── Record set ──

Example dispatch_sees_new_subscriber :
  (fun o => (Subscribers DockerPullEnded (fst o), snd o, Subscribers LinkDeployed (fst o)))
    <$> Dispatch example_run 5 LinkDeployed example_dispatcher =
  Some (Ok [1%positive; 2%positive], Ok tt, Err (newKeyError "link_deployed")).
Proof. vm_compute. reflexivity. Qed.

(** ** What the library can do to the table

    Every change of the table is a [subscribe] or the delete that ends an
    [unsubscribe].  Callbacks and other goroutines interleave them freely. *)

Inductive step : Dispatcher → Dispatcher → Prop :=
| step_subscribe s d : step d (subscribe (eventName s.(s_event)) s d)
| step_delete name d : step d (fst (delete_key name d)).

Notation steps := (rtc step).
Notation reachable d := (steps New d).

(** A program that touches the dispatcher through the library only. *)
Definition through_library {A} (m : M Dispatcher goerror A) : Prop :=
  ∀ d, steps d (fst (m d)).

(** A table is sane: a list is filed under one name at most, it has been
    allocated and is not empty, and everything in it is of the event it is
    filed under; a list that is no longer filed still holds one event only. *)
Definition sane (d : Dispatcher) : Prop :=
  ∃ t, d = Some t ∧
  (∀ n l, t.(events) !! n = Some l →
     (l < t.(nextList))%positive ∧ ∃ s, s ∈ subs_of l d ∧ eventName s.(s_event) = n) ∧
  (∀ n n' l, t.(events) !! n = Some l → t.(events) !! n' = Some l → n = n') ∧
  (∀ l, (t.(nextList) <= l)%positive → t.(lists) !! l = None) ∧
  (∀ l s s', s ∈ subs_of l d → s' ∈ subs_of l d → s.(s_event) = s'.(s_event)).

Lemma eventName_inj : Inj (=) (=) eventName.
Proof. intros [] []; cbn; congruence. Qed.
#[export] Existing Instance eventName_inj.

Lemma subs_of_insert l l' ev xs m k :
  subs_of l (Some (mkTable ev (<[l' := xs]> m) k)) =
  if decide (l = l') then xs else default [] (m !! l).
Proof.
  unfold subs_of. cbn. case_decide; simplify_map_eq; done.
Qed.

Lemma sane_New : sane New.
Proof.
  eexists. split_and!; [done|..]; cbn; try set_solver.
  all: intros; simplify_map_eq.
  all: unfold subs_of in *; cbn in *; rewrite lookup_empty in *; set_solver.
Qed.

Lemma step_sane d d' : step d d' → sane d → sane d'.
Proof.
  intros [s ?|name ?] (t & -> & Hfiled & Huniq & Hfree & Hsame).
  - cbn. destruct (events t !! eventName (s_event s)) as [l|] eqn:E.
    + destruct (Hfiled _ _ E) as (Hlt & s0 & Hs0 & Hn0). apply (inj eventName) in Hn0.
      eexists. split; [done|]. cbn. split_and!; [| done | |].
      * intros n l' Hl'. destruct (Hfiled _ _ Hl') as (? & s' & Hs' & ?). split; [done|].
        exists s'. split; [|done]. rewrite subs_of_insert. case_decide; subst; set_solver.
      * intros l' ?. rewrite lookup_insert_ne by lia. auto.
      * intros l' s1 s2. rewrite subs_of_insert. case_decide; subst; [|apply Hsame].
        fold (subs_of l (Some t)). rewrite !elem_of_app, !list_elem_of_singleton.
        intros [?| ->] [?| ->]; eauto; [|symmetry]; rewrite <- Hn0; eauto.
    + eexists. split; [done|]. cbn. split_and!.
      * intros n l Hl. destruct (decide (n = eventName (s_event s))) as [->|].
        { simplify_map_eq. split; [lia|]. exists s. rewrite subs_of_insert, decide_True; set_solver. }
        rewrite lookup_insert_ne in Hl by done. destruct (Hfiled _ _ Hl) as (? & s' & ? & ?).
        split; [lia|]. exists s'. rewrite subs_of_insert, decide_False by lia. done.
      * intros n n' l Hn Hn'. rewrite lookup_insert in Hn, Hn'. repeat case_decide; subst; try congruence.
        all: simplify_eq; try by eauto.
        all: match goal with H : events _ !! _ = Some (nextList _) |- _ => apply Hfiled in H as [? _] end; lia.
      * intros l ?. rewrite lookup_insert_ne by lia. apply Hfree. lia.
      * intros l s1 s2. rewrite subs_of_insert. case_decide; subst; [set_solver|apply Hsame].
  - cbn. destruct (events t !! name) as [l|] eqn:E; cbn; [|by exists t].
    eexists. split; [done|]. cbn. split_and!; [| |done|done].
    + intros n l'. rewrite lookup_delete_Some. intros [_ H]. apply Hfiled in H. done.
    + intros n n' l'. rewrite !lookup_delete_Some. naive_solver.
Qed.

Lemma steps_sane d d' : steps d d' → sane d → sane d'.
Proof. induction 1; eauto using step_sane. Qed.

Lemma reachable_sane d : reachable d → sane d.
Proof. intros H. eapply steps_sane, sane_New; done. Qed.

Lemma subscribe_steps e h o d : steps d (subscribe (eventName e) (mkSubscription e h o) d).
Proof. apply rtc_once, (step_subscribe (mkSubscription e h o)). Qed.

───

**Your goal**. Copy out the lines above exactly, beginning at the one that contains "(fst (m d))." and ending at the one that contains "(∀ n l, t.(events) !! n = Some l →".

**Exercise output**.
  ∀ d, steps d (fst (m d)).

(** A table is sane: a list is filed under one name at most, it has been
    allocated and is not empty, and everything in it is of the event it is
    filed under; a list that is no longer filed still holds one event only. *)
Definition sane (d : Dispatcher) : Prop :=
  ∃ t, d = Some t ∧
  (∀ n l, t.(events) !! n = Some l →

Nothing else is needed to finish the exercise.